The elephant in the coal mine...

...is, IMHO, that if man-made global warming is a fact (and the scientific evidence seems to pretty clearly support that assertion), then, at some point, we have to stop emitting carbon dioxide to the atmosphere.

At what point do we decide "No more coal-fired power stations"?

Surely this is the sort of longer-term planning that the government can do - set a date, e.g. 2020 (to pick a year), and make it clear that no fossil fuel burning stations will be permitted to be built after this date.  To a certain extent, it could then be left to the market to determine what technology mix will replace coal for electricity generation.  No doubt a privatised generation industry will choose the most profitable technologies that they are allowed to.  I imagine some careful regulation would be required to ensure this doesn't come at the cost of the consumer, by having all generators cherry-pick profits that result in substantially higher retail prices than are required.

Central Planning Revisted

All I can say is there were very very good reasons for dismantling the Governments monopoly in power generation.  It was a hot bed of self interest and and political pork barrelling e.g siting power stations in certain electorates and Stanwell is a prime example.

The planning had nothing to do with Government knows best but what Governent could get away with.

But I can see Mr Dyers interest in going back to the "old" ways - central planners always need expensive consultants to help them plan, you know, like McKinsey and Co.  Afterall, we should all learn that some people just know what is best for us.

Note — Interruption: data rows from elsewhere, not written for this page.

(* ===== verification/ForkChoiceProofs.v ===== *)
(** What the fork choice selects: the longest-chain rule picks the best block
    whatever the order of the candidates, GHOST follows the heaviest subtrees
    to a leaf and its weights count descendants, the finality rule selects
    nothing, and pruning keeps exactly the descendants of a block. *)
From stdpp Require Import base list numbers option strings gmap.
From Stdlib Require Import ZArith Lia.
From S2P Require Import Prelude U256 Rlp RlpProofs Transaction TransactionProofs Block BlockProofs ForkChoice.

Section fork_choice_proofs.
Context `{U256Laws} `{KeccakLaws} `{Profile}.

(** The hash of a block with fields in range. *)
Definition bhash (b : Block) : list Z := keccak256 (header_bytes (header b)).
Definition block_ok (b : Block) : Prop := header_ok (header b).
Lemma header_hash_ok b : block_ok b -> header_hash (header b) = Ok (bhash b).
Proof. intros Hb. unfold header_hash. by rewrite header_hash_eq. Qed.

(** * The longest chain *)

(** The number proxy for the total difficulty fits 256 bits. *)
Definition difficulty_ok (b : Block) : Prop := Header.number (header b) * 1000000 < 2 ^ 256.
(** [r] has the larger number, or the same and not the larger hash. *)
Definition preferred (r b : Block) : Prop :=
  block_number b < block_number r \/
  block_number b = block_number r /\ bytes_le (bhash r) (bhash b).
Lemma preferred_refl b : preferred b b.
Proof using Type. right. split; [done|]. apply bytes_lt_irrefl. Qed.
Lemma preferred_trans a b c : preferred a b -> preferred b c -> preferred a c.
Proof using Type.
  intros [?|[? Hab]] [?|[? Hbc]]; [left; lia..|right; split; [lia|]].
  by apply (bytes_le_trans _ (bhash b)).
Qed.

Lemma total_difficulty_ok b : block_ok b -> difficulty_ok b ->
  get_total_difficulty (header b) = Ok (block_number b * 1000000).
Proof.
  intros Hb Hd. unfold get_total_difficulty. rewrite mul_law; [|apply Hb|by unfold uint].
  by rewrite (proj2 (Z.ltb_lt _ _)).
Qed.

Lemma longest_loop_best l best : block_ok best -> Forall block_ok l -> Forall difficulty_ok l ->
  exists r, longest_loop best (block_number best * 1000000) l = Ok r /\ r ∈ best :: l /\
    Forall (preferred r) (best :: l).
Proof.
  intros Hbest Hl Hd. revert best Hbest. induction Hl as [|b l Hb Hl IH]; intros best Hbest; simpl.
  { exists best. split_and!; [done|by left|]. apply Forall_singleton, preferred_refl. }
  apply Forall_cons in Hd as [Hdb Hd]. rewrite total_difficulty_ok by done. simpl.
  assert (Hstep : forall c d, block_ok c -> preferred c best -> preferred c b ->
    (c = best \/ c = b) -> d = block_number c * 1000000 ->
    exists r, longest_loop c d l = Ok r /\ r ∈ best :: b :: l /\ Forall (preferred r) (best :: b :: l)).
  { intros c d Hc Hcb Hcb' Hin ->. destruct (IH Hd c Hc) as (r & Hr & Hrin & Hp).
    exists r. apply Forall_cons in Hp as [Hrc Hp]. split_and!; [done|set_solver|].
    constructor; [by apply (preferred_trans _ c)|constructor; [by apply (preferred_trans _ c)|done]]. }
  destruct (Z.ltb_spec (block_number best * 1000000) (block_number b * 1000000)).
  { apply Hstep; auto using preferred_refl. left. lia. }
  destruct (Z.eqb_spec (block_number b * 1000000) (block_number best * 1000000)).
  - rewrite !header_hash_ok by done. simpl. destruct (bytes_lt (bhash b) (bhash best)) eqn:Hlt;
      apply Hstep; auto using preferred_refl; try lia; right; (split; [lia|]);
      [by apply bytes_lt_le|done].
  - apply Hstep; auto using preferred_refl. left. lia.
Qed.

Fixing the 'right' carbon price is a piece of cake

Fixing the 'right' carbon price is a piece of cake - find it by experiment.

1.  Introduce a surcharge to the GST on fossil fuels, according to their carbon content.  (If the surcharge is $16 per tonne fossil carbon, say, then a tonne of coal that assayed 75% carbon would have a surcharge of $12.)  The surcharge MUST be introduced at a low rate.

2.  The revenue from the surcharge is used to offset tax cuts elsewhere.

3.  The RATE of the surcharge is raised by a small amount, year by year, with adjustments to rates of all other taxes.

4.  Eventually, fossil carbon use is priced out of the economy, and a seamless transition to a non-fossil fuel economy has been effected.